In tenth grade, Barbara and Katie had met in a study group that managed to ace Miss Marchand’s biology class. They’d become friends and stayed in touch during college. When Barbara returned from four years in Boston and had trouble finding a job, she’d seemed depressed. So Katie often invited her along to join her and Steve as a threesome, or with a friend of Steve’s, thinking it would be the boost Barbara needed. Too trusting by far, Katie later realized she’d been the conduit to a secret affair instead.

Why hadn’t she put the pieces together when Barbara caught a sudden case of the flu the morning of the wedding? While Katie was standing in front of a hundred people waiting for a groom who never came, Barbara had been off consummating a different union.

On Katie’s honeymoon. With Katie’s groom.

And Steve—he’d probably been drinking their champagne in the crystal glasses her mother had bought, toasting another woman in a negligee. An eager woman. One who wouldn’t make him wait until the vows were said and done. And he’d probably been finding the exact kind of excitement he’d told Katie she lacked.

She’d heard they’d moved to Lansing, Michigan. But clearly, they were back, and sharing their love—based on a mutual admiration for wrestling and Coors beer—with all of Mercy. Ugh.

A year’s worth of anger, which Conventional Katie had kept under a tight, polite lid, boiled up inside her. She’d vowed to go on with her life, but that didn’t mean she’d forgotten. They’d betrayed her, even going so far as to keep the shower gifts, and she’d taken it all without a word, while Barbara sipped from Katie’s Waterford and kissed Katie’s groom.

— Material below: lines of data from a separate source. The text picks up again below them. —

Lemma kill_loop_spec (l : string) (ps : list SysProc) :
  forall (killed : Z) (alive : list SysProc),
    kill_loop l ps killed alive
    = ((killed + Z.of_nat (length (List.filter (hit l) ps)))%Z,
       alive ++ List.filter (fun p => negb (hit l p)) ps).
Proof.
  induction ps as [|p ps IH]; intros killed alive.
  - simpl. rewrite Z.add_0_r, app_nil_r. reflexivity.
  - cbn [kill_loop List.filter]. fold (proc_name p).
    destruct (String.eqb (lower (proc_name p)) l) eqn:En;
      destruct (sp_protected p) eqn:Ep;
      (assert (Hh : hit l p = negb (sp_protected p) && String.eqb (lower (proc_name p)) l)
         by (unfold hit; apply andb_comm));
      rewrite Hh, En, Ep; cbn [negb andb length]; rewrite IH.
    + rewrite <- app_assoc. reflexivity.
    + f_equal. lia.
    + rewrite <- app_assoc. reflexivity.
    + rewrite <- app_assoc. reflexivity.
Qed.

(** What [kill_by_name] does with a name that passes the check. *)
Lemma kill_by_name_accepted (name : string) (tbl : list SysProc) :
  matched (re_match true SAFE_EXE_NAME_RE (strip name)) = true ->
  kill_by_name name tbl
  = (Z.of_nat (length (List.filter (hit (lower (strip name))) tbl)),
     List.filter (fun p => negb (hit (lower (strip name)) p)) tbl).
Proof.
  unfold kill_by_name.
  destruct (re_match true SAFE_EXE_NAME_RE (strip name)); [|discriminate].
  intros _. rewrite kill_loop_spec. reflexivity.
Qed.

Lemma kill_by_name_rejected (name : string) (tbl : list SysProc) :
  matched (re_match true SAFE_EXE_NAME_RE (strip name)) = false ->
  kill_by_name name tbl = (0%Z, tbl).
Proof.
  unfold kill_by_name.
  destruct (re_match true SAFE_EXE_NAME_RE (strip name)); [discriminate|reflexivity].
Qed.

(** The table after [kill_by_name] is a part of the table before. *)
Lemma kill_by_name_incl (name : string) (tbl : list SysProc) (p : SysProc) :
  In p (snd (kill_by_name name tbl)) -> In p tbl.
Proof.
  destruct (matched (re_match true SAFE_EXE_NAME_RE (strip name))) eqn:E.
  - rewrite kill_by_name_accepted by exact E. simpl.
    intros H. apply List.filter_In in H. tauto.
  - rewrite kill_by_name_rejected by exact E. simpl. tauto.
Qed.

(** No killable process with the wanted name is left. *)
Lemma kill_by_name_survivors (alias : string) (tbl : list SysProc) (p : SysProc) :
  In p (snd (kill_by_name (strip alias) tbl)) ->
  targeted alias p = true -> sp_protected p = true.
Proof.
  unfold targeted. intros Hin Ht.
  apply andb_true_iff in Ht. destruct Ht as [Hm Hn].
  assert (Hs : strip (strip alias) = strip alias -> sp_protected p = true).
  { intros Hss.
    rewrite kill_by_name_accepted in Hin by (rewrite Hss; exact Hm).
    simpl in Hin. apply List.filter_In in Hin. destruct Hin as [_ Hh].
    unfold hit in Hh. rewrite Hss in Hh. fold (proc_name p) in Hn.
    rewrite Hn in Hh. simpl in Hh. destruct (sp_protected p); [reflexivity|discriminate]. }
  apply Hs. apply StrProps.strip_idem.
Qed.

Lemma sweep_table_incl (kills : list string) :
  forall (tbl : list SysProc) (p : SysProc), In p (sweep_table kills tbl) -> In p tbl.
Proof.
  induction kills as [|k kills IH]; intros tbl p; simpl; [tauto|].
  intros H. apply IH in H. apply kill_by_name_incl in H. exact H.
Qed.

(** After the sweep no killable process carries any of the names. *)
Lemma sweep_table_survivors (kills : list string) :
  forall (tbl : list SysProc) (alias : string) (p : SysProc),
    In alias kills -> In p (sweep_table kills tbl) ->
    targeted alias p = true -> sp_protected p = true.
Proof.
  induction kills as [|k kills IH]; intros tbl alias p Hin Hp Ht; simpl in *; [tauto|].
  destruct Hin as [->|Hin].
  - apply sweep_table_incl in Hp.
    apply (kill_by_name_survivors alias tbl p Hp Ht).
  - apply (IH _ alias p Hin Hp Ht).
Qed.

End KillProps.

(** ** Start of an unconfigured miner *)

Module StartProps.
Import PyStr Sys Supervisor Spec Frame Quiet Support.











(** With the exclusivity flag on, a start that ends with [NotConfigured]
    has already stopped the running miner: its pause flag is cleared, it
    was sent the terminate signal and its escalation timer is armed. *)
Lemma exclusive_start_stops_before_path_check :
  let r := start_miner (Sample.sample_env true) "wildrig" (Sample.xmrig_paused true) in
  fst r = NotConfigured
  /\ proc_paused (Sample.xmrig_paused true) !! "xmrig" = Some true
  /\ proc_paused (snd r) !! "xmrig" = Some false
  /\ timers (snd r) = ["xmrig"]
  /\ In (ProcTerminate 0) (trace (snd r)).
Proof.
  vm_compute. repeat split; auto 10.
Qed.


End StartProps.

(** ** Kill and the escalation of Stop *)

Module KillMiner.
Import PyStr Sys Supervisor Spec Frame Quiet KillProps Support.

Lemma gentle_refl (st : State) : gentle st st.
Proof. constructor; reflexivity. Qed.

Lemma gentle_trans (a b c : State) : gentle a b -> gentle b c -> gentle a c.
Proof. intros [] []. constructor; congruence. Qed.

Lemma kills_emit (e : Event) (st : State) :
  proc_kills (trace (emit e st))
  = proc_kills (trace st) + (if is_proc_kill e then 1 else 0).
Proof. apply proc_kills_snoc. Qed.

Ltac gentle_fields :=
  constructor;
  [ reflexivity
  | reflexivity
  | unfold _log_global; rewrite ?kills_emit;
    cbn [trace set_procs set_proc_pids set_proc_paused set_paused
         set_proc_last_error set_sys_procs set_qprocs set_timers is_proc_kill];
    rewrite ?kills_emit; cbn [is_proc_kill]; lia ].

Lemma gentle_on_proc_error (miner_id err err_str : string) (st : State) :
  gentle st (_on_proc_error miner_id err err_str st).
Proof. unfold _on_proc_error. gentle_fields. Qed.

Lemma gentle_set_paused (miner_id : string) (b : bool) (st : State) :
  gentle st (set_paused miner_id b st).
Proof. constructor; reflexivity. Qed.

Lemma gentle_on_proc_finished (miner_id : string) (code : Z) (st : State) :
  gentle st (_on_proc_finished miner_id code st).
Proof.
  unfold _on_proc_finished. cbv zeta.
  constructor; [reflexivity | reflexivity |].
  rewrite kills_emit. unfold set_paused.
  cbn [trace set_procs set_proc_pids set_proc_paused set_proc_last_error is_proc_kill].
  unfold _log_global. rewrite kills_emit. cbn [is_proc_kill]. lia.
Qed.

She wondered if she could be arrested for assaulting them with an extra-large box of Orville Redenbacher’s.

“Excuse me, miss.”

Katie wheeled around. Standing directly behind her, with a shopping cart full of the gastrointestinal nightmares that only bachelors seemed to buy, was Matt Webster.

She was now in her own clothes, no banana suit to hide behind. It was a perfect chance to test the waters of her new spontaneity resolution, right in front of Barbara and Steve. Take a chance. Dip a toe in the wild side.

A second peek around the corner and she saw Steve, one hand on Barbara’s waist, strolling down the aisle, debating popcorn choices. They were going to see her in a minute—the lovey-dovey couple encountering the lonely, jilted bride. She imagined the pity on their faces, the knowing smiles that said she was the unfortunate one, the one who hadn’t gone on, a year after the fiasco.